(Goal of the exercise): Your answer should be the lines below from the one with "Definition set_prefersDark (v" to the one with "Definition set_manager (v", both included, given again exactly and with nothing added.

Saved entries:
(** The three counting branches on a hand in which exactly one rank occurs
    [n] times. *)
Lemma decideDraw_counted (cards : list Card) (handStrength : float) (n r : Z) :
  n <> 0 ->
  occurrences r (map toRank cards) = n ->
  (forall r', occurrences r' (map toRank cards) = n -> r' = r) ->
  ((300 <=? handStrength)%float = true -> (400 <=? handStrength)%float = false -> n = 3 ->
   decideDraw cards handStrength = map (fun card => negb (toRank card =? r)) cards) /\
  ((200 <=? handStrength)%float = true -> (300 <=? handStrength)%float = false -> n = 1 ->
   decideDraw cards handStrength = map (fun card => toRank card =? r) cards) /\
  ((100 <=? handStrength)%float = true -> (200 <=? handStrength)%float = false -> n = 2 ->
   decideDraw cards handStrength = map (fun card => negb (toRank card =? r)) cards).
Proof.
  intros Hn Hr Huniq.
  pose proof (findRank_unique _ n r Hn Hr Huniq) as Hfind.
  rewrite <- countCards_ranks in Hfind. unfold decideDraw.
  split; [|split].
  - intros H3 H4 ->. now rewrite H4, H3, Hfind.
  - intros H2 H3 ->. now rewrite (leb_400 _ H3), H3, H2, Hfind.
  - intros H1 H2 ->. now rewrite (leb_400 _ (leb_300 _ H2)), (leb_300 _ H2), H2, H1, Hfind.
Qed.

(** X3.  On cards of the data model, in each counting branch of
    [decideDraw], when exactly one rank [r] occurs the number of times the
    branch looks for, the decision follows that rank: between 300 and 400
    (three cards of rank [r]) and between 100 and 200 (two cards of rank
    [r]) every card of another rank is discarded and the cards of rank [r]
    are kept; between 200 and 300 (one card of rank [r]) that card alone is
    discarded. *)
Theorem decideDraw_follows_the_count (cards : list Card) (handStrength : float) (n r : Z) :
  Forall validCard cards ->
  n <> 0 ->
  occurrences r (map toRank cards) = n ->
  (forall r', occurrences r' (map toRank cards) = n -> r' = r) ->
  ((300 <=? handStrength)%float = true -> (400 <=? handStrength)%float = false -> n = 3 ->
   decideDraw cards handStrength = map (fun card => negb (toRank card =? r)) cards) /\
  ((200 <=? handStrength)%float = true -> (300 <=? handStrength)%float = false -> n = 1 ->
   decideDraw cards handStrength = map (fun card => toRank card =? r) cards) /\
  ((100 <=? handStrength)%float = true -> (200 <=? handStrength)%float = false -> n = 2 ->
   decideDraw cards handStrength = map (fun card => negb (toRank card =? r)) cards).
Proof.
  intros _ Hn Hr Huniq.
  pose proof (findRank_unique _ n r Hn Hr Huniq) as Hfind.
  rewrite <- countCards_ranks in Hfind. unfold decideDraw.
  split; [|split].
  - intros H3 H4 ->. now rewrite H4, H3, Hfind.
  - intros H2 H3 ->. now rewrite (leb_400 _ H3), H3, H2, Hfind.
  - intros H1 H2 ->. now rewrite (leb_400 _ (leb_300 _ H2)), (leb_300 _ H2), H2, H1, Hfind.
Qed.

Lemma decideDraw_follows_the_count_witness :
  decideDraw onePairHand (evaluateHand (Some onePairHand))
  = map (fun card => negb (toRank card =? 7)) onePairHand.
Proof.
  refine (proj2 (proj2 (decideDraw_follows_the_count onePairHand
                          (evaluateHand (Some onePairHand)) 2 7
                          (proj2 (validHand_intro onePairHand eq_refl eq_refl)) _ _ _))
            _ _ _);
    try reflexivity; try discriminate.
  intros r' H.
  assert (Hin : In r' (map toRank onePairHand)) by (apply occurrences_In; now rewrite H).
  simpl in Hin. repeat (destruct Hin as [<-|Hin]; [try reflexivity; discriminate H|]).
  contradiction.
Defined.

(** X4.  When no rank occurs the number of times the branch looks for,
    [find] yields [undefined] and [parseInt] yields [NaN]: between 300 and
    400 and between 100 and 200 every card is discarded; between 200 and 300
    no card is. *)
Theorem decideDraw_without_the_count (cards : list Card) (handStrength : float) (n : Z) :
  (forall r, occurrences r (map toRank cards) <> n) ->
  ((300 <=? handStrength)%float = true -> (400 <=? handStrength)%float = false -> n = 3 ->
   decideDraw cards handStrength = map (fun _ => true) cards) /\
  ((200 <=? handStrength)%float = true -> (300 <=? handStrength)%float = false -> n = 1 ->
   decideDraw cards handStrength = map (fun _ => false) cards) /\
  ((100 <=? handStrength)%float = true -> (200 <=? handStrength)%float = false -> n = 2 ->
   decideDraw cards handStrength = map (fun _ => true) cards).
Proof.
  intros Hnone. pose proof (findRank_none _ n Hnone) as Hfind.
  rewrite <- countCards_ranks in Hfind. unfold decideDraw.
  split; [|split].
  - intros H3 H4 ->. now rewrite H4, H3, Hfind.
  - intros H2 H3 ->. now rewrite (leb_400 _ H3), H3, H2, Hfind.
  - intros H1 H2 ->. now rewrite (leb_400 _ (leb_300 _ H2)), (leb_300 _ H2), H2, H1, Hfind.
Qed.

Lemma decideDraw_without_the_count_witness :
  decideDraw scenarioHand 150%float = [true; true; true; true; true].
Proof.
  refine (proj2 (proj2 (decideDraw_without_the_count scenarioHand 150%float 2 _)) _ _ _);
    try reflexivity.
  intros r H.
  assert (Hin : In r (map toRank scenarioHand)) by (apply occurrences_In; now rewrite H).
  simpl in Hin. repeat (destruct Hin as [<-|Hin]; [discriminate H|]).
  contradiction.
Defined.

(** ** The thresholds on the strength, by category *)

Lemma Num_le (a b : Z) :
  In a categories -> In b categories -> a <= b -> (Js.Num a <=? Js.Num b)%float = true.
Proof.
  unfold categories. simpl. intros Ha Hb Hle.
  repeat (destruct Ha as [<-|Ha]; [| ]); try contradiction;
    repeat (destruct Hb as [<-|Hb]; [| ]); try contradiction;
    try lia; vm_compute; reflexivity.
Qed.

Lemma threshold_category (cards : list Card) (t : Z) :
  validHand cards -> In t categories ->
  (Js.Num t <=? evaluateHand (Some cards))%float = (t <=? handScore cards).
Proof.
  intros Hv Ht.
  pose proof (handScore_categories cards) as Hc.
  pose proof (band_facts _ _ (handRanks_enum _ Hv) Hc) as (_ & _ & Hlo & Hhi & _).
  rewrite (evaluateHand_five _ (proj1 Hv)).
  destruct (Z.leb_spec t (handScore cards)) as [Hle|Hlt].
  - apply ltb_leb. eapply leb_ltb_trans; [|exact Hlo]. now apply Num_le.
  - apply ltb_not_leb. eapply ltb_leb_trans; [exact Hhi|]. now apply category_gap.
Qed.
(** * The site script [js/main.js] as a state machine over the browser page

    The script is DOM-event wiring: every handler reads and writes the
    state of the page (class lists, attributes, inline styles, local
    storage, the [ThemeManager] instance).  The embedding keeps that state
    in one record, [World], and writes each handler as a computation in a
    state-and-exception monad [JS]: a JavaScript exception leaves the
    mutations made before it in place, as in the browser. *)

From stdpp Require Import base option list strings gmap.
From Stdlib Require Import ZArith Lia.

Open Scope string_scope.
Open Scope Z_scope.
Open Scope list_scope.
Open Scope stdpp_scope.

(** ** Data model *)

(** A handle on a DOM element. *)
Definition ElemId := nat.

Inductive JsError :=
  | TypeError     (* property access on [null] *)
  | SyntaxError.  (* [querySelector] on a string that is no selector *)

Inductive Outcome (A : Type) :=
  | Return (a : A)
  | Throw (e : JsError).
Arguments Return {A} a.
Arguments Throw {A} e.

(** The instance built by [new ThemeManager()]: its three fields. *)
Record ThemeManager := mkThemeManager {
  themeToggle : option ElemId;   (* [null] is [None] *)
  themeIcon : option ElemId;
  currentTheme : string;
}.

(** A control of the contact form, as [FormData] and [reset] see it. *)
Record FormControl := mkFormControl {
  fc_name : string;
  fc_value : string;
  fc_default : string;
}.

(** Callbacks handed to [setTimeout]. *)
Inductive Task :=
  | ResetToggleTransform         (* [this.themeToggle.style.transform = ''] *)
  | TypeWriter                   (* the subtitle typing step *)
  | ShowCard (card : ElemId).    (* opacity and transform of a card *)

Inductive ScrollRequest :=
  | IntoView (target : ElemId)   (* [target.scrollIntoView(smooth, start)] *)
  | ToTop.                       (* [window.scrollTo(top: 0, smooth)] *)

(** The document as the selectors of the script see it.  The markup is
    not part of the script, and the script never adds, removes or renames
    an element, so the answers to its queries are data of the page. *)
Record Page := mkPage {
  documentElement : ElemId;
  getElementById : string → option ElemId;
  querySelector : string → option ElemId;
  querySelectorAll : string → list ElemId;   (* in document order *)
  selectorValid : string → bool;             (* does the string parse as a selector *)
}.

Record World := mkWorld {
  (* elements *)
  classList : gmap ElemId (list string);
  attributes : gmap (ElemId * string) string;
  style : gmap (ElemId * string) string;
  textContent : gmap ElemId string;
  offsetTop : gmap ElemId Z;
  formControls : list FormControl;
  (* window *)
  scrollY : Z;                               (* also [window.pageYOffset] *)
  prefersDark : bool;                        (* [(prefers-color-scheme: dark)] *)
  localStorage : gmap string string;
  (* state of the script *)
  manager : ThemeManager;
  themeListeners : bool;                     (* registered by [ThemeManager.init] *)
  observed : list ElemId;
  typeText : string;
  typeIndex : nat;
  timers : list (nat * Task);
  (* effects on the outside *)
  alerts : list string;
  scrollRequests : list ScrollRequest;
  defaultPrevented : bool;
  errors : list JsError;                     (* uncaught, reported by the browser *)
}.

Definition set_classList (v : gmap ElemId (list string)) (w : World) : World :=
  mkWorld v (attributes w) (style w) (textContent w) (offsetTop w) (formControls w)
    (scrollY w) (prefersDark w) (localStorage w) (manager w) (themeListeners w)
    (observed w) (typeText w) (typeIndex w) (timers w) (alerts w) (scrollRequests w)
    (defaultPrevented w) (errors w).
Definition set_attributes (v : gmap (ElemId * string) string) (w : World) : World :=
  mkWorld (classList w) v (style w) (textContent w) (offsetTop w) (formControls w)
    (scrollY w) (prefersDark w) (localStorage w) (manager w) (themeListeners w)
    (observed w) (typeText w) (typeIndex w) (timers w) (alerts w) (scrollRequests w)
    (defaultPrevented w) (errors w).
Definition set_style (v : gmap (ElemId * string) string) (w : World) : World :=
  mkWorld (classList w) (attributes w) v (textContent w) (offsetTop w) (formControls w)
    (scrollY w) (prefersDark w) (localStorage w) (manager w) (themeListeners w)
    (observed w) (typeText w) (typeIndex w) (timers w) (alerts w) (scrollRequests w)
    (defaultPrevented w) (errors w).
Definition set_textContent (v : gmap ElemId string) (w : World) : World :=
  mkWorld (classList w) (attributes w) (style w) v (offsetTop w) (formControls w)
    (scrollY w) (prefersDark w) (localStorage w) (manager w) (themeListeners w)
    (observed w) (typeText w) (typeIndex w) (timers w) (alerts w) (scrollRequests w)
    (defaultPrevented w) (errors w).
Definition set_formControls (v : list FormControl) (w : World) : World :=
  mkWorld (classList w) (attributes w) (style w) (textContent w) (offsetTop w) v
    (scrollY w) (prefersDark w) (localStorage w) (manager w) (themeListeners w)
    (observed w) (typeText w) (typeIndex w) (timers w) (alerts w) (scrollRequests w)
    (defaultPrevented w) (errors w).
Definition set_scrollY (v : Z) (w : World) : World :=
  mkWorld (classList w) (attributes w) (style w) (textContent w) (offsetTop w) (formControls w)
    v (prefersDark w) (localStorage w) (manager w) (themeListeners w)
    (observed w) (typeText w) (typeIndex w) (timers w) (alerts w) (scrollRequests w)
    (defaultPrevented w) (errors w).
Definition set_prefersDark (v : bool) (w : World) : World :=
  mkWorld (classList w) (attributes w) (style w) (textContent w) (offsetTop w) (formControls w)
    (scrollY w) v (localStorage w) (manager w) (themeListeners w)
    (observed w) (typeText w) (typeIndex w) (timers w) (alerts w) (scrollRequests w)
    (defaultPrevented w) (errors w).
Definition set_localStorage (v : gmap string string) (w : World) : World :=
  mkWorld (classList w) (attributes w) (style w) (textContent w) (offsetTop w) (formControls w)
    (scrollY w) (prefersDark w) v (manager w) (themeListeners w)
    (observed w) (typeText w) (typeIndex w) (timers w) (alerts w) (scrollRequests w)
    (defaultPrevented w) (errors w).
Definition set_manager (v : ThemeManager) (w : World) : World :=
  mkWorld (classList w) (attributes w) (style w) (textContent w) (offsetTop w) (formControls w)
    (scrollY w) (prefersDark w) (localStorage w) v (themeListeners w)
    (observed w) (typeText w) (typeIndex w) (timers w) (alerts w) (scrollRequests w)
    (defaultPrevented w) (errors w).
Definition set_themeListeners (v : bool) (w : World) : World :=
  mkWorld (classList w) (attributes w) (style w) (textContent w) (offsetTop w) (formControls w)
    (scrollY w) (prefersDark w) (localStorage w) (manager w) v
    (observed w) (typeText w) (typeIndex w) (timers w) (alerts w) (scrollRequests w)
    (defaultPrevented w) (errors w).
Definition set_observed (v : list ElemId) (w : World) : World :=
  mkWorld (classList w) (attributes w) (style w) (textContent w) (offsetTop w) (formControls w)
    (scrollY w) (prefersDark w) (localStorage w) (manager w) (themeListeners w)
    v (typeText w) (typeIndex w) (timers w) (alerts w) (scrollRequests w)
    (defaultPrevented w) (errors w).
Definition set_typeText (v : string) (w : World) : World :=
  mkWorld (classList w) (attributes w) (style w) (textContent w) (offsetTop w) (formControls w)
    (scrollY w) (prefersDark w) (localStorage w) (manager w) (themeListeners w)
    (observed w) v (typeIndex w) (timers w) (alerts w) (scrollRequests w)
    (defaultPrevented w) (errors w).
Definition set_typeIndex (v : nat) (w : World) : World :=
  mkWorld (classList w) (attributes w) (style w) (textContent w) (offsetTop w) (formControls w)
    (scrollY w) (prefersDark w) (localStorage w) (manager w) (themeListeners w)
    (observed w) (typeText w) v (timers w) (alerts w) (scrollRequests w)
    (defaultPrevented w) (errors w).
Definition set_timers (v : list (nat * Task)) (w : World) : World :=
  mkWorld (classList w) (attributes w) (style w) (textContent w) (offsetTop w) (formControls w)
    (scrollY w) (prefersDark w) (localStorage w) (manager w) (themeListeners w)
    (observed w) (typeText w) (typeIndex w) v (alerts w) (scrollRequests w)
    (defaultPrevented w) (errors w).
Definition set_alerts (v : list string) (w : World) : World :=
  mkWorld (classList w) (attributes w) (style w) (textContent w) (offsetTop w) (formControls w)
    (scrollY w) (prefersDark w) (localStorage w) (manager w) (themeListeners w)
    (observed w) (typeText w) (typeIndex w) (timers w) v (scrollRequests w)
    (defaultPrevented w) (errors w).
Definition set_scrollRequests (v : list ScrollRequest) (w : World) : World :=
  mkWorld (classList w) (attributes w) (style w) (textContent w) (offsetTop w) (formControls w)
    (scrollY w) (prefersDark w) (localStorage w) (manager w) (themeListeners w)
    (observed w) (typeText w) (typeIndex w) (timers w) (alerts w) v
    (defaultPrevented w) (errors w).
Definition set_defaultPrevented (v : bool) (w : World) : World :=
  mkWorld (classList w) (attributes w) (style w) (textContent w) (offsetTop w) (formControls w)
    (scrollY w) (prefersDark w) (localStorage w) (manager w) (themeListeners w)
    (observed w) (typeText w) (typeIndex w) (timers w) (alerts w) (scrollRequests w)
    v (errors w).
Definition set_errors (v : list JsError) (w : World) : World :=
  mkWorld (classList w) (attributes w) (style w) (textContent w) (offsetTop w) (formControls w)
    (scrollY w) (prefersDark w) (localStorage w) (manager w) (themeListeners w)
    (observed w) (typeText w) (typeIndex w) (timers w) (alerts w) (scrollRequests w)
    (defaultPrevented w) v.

(Answer to the problem):
Definition set_prefersDark (v : bool) (w : World) : World :=
  mkWorld (classList w) (attributes w) (style w) (textContent w) (offsetTop w) (formControls w)
    (scrollY w) v (localStorage w) (manager w) (themeListeners w)
    (observed w) (typeText w) (typeIndex w) (timers w) (alerts w) (scrollRequests w)
    (defaultPrevented w) (errors w).
Definition set_localStorage (v : gmap string string) (w : World) : World :=
  mkWorld (classList w) (attributes w) (style w) (textContent w) (offsetTop w) (formControls w)
    (scrollY w) (prefersDark w) v (manager w) (themeListeners w)
    (observed w) (typeText w) (typeIndex w) (timers w) (alerts w) (scrollRequests w)
    (defaultPrevented w) (errors w).
Definition set_manager (v : ThemeManager) (w : World) : World :=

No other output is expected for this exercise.